A Fonoteca Muncipal no Porto começou a ser pensada há três anos, quando surgiu a ideia de dinamizar o espólio de fonogramas de vinil que foi doado à cidade do Porto. “Tínhamos a ideia, e teve também o presidente da Câmara Municipal do Porto, Rui Moreira, de realizar um projeto de dinamização pública no espaço deste património: um espaço de fruição e de conhecimento da cultura musical a partir de fonogramas em vinil”, sublinha Guilherme Blanc. Três anos depois, nasce um lugar que quer ser para todo o tipo de público: “Todos podem aceder a esta fonoteca para investigar, conhecer, compreender que património é este do vinil”.

Em breve, e quando as regras impostas pela Direção-Geral da Saúde devido à pandemia de Covid-19 o permitirem, a FMP vai também ter uma programação pública com várias iniciativas para dinamizar a coleção, incluindo concertos baseados no arquivo existente e ainda programas de escuta ativa semanal, visitas escolares e residências artísticas. O espólio, acrescenta João Brandão, é diversificado e alcança vários anos: “O mais antigo é do início dos anos 50 e o mais recente será de 1995”.

O espólio da FMP conta com mais de 35 mil discos, 12 mil dos quais já catalogados e prontos para serem ouvidos (Ana Catarina Peixoto/Observador)

Apesar de ter um espólio de 35 mil discos que já fazem parte da história, a Fonoteca Municipal, referem os dois responsáveis, quer ser mais do que “apenas um arquivo morto e um espaço de consulta”. “É um espaço de acesso livre, público e gratuito para a consulta dos fonogramas, mas é também uma rampa de lançamento para muitos projetos que vão ser desenvolvidos e que irão dinamizar muito este espólio e talvez mostrar este mundo do vinil a gerações mais novas ou a pessoas que não têm tanto contacto com esta forma de consumir música”, explica João Brandão.

Para Guilherme Blanc, este é “um exemplo de um património que a cidade tem, que estava fechado, que era um património inerte e que, a partir de agora, passa a ser um património dinâmico, vivo, de relação com a cidade e com os seus públicos”.

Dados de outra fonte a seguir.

Lemma Loto5Boules_with_second line res out seq bonus :
  LotoFormat_extract_line strptime Loto5Boules line = (Ok res, out) →
  second_seq line (seqZ 1 (BOULES_NB Loto5Boules)) = Ok seq → seq ≠ [] →
  traverse (int_at line) (chance_keys Loto5Boules) = Ok bonus →
  extract_line strptime Loto5Boules line
  = (Ok (res ++ [mkLotoResult seq bonus None])%list, out).
Proof.
  intros Hres Hseq Hne Hb. cbn [extract_line]. unfold Loto5Boules_extract_line.
  rewrite Hres, bind_ok, Hseq, bind_lift_ok.
  destruct seq as [|n seq]; [done|].
  rewrite Hb, bind_lift_ok. simpl. by rewrite app_nil_r.
Qed.

Lemma Loto5Boules_without_second line :
  second_seq line (seqZ 1 (BOULES_NB Loto5Boules)) = Ok [] →
  extract_line strptime Loto5Boules line
  = LotoFormat_extract_line strptime Loto5Boules line.
Proof.
  intros Hseq. cbn [extract_line]. unfold Loto5Boules_extract_line.
  destruct (LotoFormat_extract_line strptime Loto5Boules line) as [[res|e] out];
    [|done].
  rewrite bind_ok, Hseq, bind_lift_ok. simpl. by rewrite app_nil_r.
Qed.

(** A row with at least one second-draw column, all of them integers:
    the loop collects a non-empty sequence. *)
Lemma second_seq_present line :
  (∃ i, 1 ≤ i ≤ 5 ∧ is_Some (line !! second_format i)) →
  (∀ i v, 1 ≤ i ≤ 5 → line !! second_format i = Some v → returns (int_cell v)) →
  ∃ seq,
    seq ≠ [] ∧
    second_seq line (seqZ 1 (BOULES_NB Loto5Boules)) = Ok seq ∧
    (∀ n, n ∈ seq ↔
          ∃ i v, 1 ≤ i ≤ 5 ∧ line !! second_format i = Some v ∧
                 int_cell v = Ok n).
Proof.
  intros (i & Hi & v & Hv) Hint.
  destruct (second_seq_returns line (seqZ 1 (BOULES_NB Loto5Boules)))
    as (seq & Hseq & Hin).
  { intros j w Hj%elem_of_seqZ_1_5. by apply Hint. }
  assert (∀ n, n ∈ seq ↔
               ∃ i v, 1 ≤ i ≤ 5 ∧ line !! second_format i = Some v ∧
                      int_cell v = Ok n) as Hin'.
  { intros n. rewrite Hin. split; intros (j & w & Hj & H); exists j, w;
      (split; [by apply elem_of_seqZ_1_5|done]). }
  exists seq. split; [|done].
  destruct (Hint i v Hi Hv) as [n Hn].
  assert (n ∈ seq) as Hn' by (apply Hin'; by exists i, v).
  intros ->. by apply elem_of_nil in Hn'.
Qed.

Lemma Loto5Boules_base_raises line e out :
  LotoFormat_extract_line strptime Loto5Boules line = (Raise e, out) →
  extract_line strptime Loto5Boules line = (Raise e, out).
Proof.
  intros H. cbn [extract_line]. unfold Loto5Boules_extract_line. by rewrite H.
Qed.

Lemma Loto5Boules_bad_second line res out :
  LotoFormat_extract_line strptime Loto5Boules line = (Ok res, out) →
  (∃ i v, 1 ≤ i ≤ 5 ∧ line !! second_format i = Some v ∧ ¬ returns (int_cell v)) →
  ∃ e, extract_line strptime Loto5Boules line = (Raise e, out).
Proof.
  intros Hres (i & v & Hi & Hv & Hbad).
  destruct (second_seq_raises line (seqZ 1 (BOULES_NB Loto5Boules))) as [e He].
  { exists i, v. split; [by apply elem_of_seqZ_1_5|done]. }
  exists e. cbn [extract_line]. unfold Loto5Boules_extract_line.
  rewrite Hres, bind_ok, He. simpl. by rewrite app_nil_r.
Qed.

A abertura da Fonoteca Municipal do Porto — agendada para este sábado, entre as 14h e as 19h — vai ter uma lotação de dez pessoas em simultâneo e vai contar com a presença de Renato Cruz Santos, membro da Suave Geração, e o DJ Xico Ferrão, que vão apresentar uma seleção de discos resultantes de um trabalho de pesquisa desenvolvido a partir do espólio da FMP.